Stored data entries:
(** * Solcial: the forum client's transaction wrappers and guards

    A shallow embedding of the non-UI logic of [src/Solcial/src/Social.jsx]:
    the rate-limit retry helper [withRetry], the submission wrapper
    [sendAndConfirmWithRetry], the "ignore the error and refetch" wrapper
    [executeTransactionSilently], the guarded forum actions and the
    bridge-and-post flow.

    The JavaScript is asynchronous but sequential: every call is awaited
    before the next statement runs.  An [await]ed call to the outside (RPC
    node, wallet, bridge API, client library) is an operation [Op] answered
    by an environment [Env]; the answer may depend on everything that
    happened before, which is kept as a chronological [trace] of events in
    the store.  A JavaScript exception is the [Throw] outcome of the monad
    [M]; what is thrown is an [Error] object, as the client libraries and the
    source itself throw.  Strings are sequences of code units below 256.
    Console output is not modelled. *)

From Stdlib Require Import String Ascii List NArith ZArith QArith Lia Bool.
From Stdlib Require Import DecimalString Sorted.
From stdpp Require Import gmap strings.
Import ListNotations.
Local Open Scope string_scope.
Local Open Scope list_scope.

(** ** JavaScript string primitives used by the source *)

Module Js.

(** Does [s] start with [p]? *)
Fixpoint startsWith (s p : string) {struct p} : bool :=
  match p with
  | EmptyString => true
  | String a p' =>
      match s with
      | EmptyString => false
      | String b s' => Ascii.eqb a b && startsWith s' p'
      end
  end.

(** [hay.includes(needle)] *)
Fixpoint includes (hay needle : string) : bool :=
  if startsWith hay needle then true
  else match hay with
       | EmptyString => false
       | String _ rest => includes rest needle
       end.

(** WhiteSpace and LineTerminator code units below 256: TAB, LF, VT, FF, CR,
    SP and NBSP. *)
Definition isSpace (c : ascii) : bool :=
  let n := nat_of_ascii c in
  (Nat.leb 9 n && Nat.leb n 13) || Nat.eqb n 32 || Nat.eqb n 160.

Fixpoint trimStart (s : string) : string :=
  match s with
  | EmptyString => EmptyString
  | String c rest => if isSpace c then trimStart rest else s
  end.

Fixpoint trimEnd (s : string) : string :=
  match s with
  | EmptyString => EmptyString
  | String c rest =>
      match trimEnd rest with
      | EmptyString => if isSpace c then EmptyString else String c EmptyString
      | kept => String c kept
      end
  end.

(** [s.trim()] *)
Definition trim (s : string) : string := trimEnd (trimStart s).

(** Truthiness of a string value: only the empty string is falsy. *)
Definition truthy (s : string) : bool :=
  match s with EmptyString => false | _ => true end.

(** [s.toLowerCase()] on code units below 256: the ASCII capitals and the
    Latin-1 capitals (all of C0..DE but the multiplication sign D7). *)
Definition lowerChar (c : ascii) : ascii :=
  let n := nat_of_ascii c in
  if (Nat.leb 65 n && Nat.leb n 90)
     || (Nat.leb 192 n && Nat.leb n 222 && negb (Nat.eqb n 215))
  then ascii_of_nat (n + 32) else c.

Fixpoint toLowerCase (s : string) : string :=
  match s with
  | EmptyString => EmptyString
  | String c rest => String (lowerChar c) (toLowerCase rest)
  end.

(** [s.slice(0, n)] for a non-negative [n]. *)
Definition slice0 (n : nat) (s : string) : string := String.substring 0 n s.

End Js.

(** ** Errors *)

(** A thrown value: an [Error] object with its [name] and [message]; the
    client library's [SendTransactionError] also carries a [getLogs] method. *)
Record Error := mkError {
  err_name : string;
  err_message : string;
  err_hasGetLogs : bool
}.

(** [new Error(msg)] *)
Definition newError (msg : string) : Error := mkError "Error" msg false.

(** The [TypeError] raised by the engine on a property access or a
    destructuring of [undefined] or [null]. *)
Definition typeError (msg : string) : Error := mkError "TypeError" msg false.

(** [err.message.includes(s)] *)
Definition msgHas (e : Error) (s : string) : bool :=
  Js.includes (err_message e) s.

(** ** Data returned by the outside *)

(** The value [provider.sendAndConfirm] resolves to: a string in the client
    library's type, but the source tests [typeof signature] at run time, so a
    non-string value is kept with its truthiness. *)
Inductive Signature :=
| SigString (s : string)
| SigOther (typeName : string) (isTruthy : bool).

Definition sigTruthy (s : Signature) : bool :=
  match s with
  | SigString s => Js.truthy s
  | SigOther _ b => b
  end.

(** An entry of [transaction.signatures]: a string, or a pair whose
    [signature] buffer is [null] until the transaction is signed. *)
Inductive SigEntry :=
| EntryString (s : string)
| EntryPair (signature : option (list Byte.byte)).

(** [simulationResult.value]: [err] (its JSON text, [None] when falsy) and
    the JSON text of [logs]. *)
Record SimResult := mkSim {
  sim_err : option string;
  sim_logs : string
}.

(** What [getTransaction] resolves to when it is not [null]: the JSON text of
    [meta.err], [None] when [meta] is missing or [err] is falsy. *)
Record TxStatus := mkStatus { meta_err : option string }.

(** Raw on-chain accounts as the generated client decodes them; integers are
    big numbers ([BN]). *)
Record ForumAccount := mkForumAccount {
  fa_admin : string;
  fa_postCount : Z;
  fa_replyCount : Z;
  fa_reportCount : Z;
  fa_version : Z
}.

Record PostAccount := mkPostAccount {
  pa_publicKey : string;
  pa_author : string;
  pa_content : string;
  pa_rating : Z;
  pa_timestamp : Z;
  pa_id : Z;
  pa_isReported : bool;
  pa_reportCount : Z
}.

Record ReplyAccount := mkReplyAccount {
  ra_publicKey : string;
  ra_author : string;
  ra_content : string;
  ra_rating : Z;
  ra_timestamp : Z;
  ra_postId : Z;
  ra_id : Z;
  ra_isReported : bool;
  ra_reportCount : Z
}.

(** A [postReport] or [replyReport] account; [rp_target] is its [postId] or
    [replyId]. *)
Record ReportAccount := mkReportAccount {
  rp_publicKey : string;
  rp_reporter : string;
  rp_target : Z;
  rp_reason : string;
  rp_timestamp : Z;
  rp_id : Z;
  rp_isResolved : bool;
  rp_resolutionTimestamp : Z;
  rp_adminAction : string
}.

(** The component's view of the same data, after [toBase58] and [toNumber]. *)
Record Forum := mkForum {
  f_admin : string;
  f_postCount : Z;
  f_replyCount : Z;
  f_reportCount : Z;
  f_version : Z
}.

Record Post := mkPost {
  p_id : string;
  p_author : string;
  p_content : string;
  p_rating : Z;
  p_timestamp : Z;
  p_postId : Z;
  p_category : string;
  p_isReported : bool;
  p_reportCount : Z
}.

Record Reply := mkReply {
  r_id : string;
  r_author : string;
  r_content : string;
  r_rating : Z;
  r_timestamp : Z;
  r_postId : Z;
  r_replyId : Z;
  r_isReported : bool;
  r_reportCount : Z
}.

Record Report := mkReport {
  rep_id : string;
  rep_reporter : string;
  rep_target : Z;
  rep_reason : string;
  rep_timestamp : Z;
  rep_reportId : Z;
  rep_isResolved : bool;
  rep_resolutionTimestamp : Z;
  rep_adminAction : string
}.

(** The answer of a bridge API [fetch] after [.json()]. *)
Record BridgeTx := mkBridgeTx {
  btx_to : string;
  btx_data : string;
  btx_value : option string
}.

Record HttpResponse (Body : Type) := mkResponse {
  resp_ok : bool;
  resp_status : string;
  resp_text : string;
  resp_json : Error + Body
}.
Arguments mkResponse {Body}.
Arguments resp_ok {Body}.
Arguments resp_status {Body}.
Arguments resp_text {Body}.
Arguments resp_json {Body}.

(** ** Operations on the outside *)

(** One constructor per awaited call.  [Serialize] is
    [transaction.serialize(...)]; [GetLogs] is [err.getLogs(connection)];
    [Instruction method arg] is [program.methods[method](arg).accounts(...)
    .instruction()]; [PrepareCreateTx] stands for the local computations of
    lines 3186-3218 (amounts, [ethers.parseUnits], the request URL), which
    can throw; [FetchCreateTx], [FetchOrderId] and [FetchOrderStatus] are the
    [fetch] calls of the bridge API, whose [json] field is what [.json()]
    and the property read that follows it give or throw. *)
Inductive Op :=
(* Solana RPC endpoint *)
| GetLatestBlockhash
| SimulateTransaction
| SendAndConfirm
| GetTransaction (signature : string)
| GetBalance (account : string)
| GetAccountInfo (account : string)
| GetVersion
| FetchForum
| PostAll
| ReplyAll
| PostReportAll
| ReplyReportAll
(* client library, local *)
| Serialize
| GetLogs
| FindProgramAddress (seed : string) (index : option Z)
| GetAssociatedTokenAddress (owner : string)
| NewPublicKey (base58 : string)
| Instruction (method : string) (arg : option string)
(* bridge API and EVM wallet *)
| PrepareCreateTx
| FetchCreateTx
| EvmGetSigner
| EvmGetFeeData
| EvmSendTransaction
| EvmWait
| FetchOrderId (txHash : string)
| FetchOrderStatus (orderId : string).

Your goal:
Nothing but the lines above from the one containing "SigOther _ b => b" through the one containing "[meta.err], [None] when" should appear in the answer, each repeated exactly.

Solution to the exercise:
  | SigOther _ b => b
  end.

(** An entry of [transaction.signatures]: a string, or a pair whose
    [signature] buffer is [null] until the transaction is signed. *)
Inductive SigEntry :=
| EntryString (s : string)
| EntryPair (signature : option (list Byte.byte)).

(** [simulationResult.value]: [err] (its JSON text, [None] when falsy) and
    the JSON text of [logs]. *)
Record SimResult := mkSim {
  sim_err : option string;
  sim_logs : string
}.

(** What [getTransaction] resolves to when it is not [null]: the JSON text of
    [meta.err], [None] when [meta] is missing or [err] is falsy. *)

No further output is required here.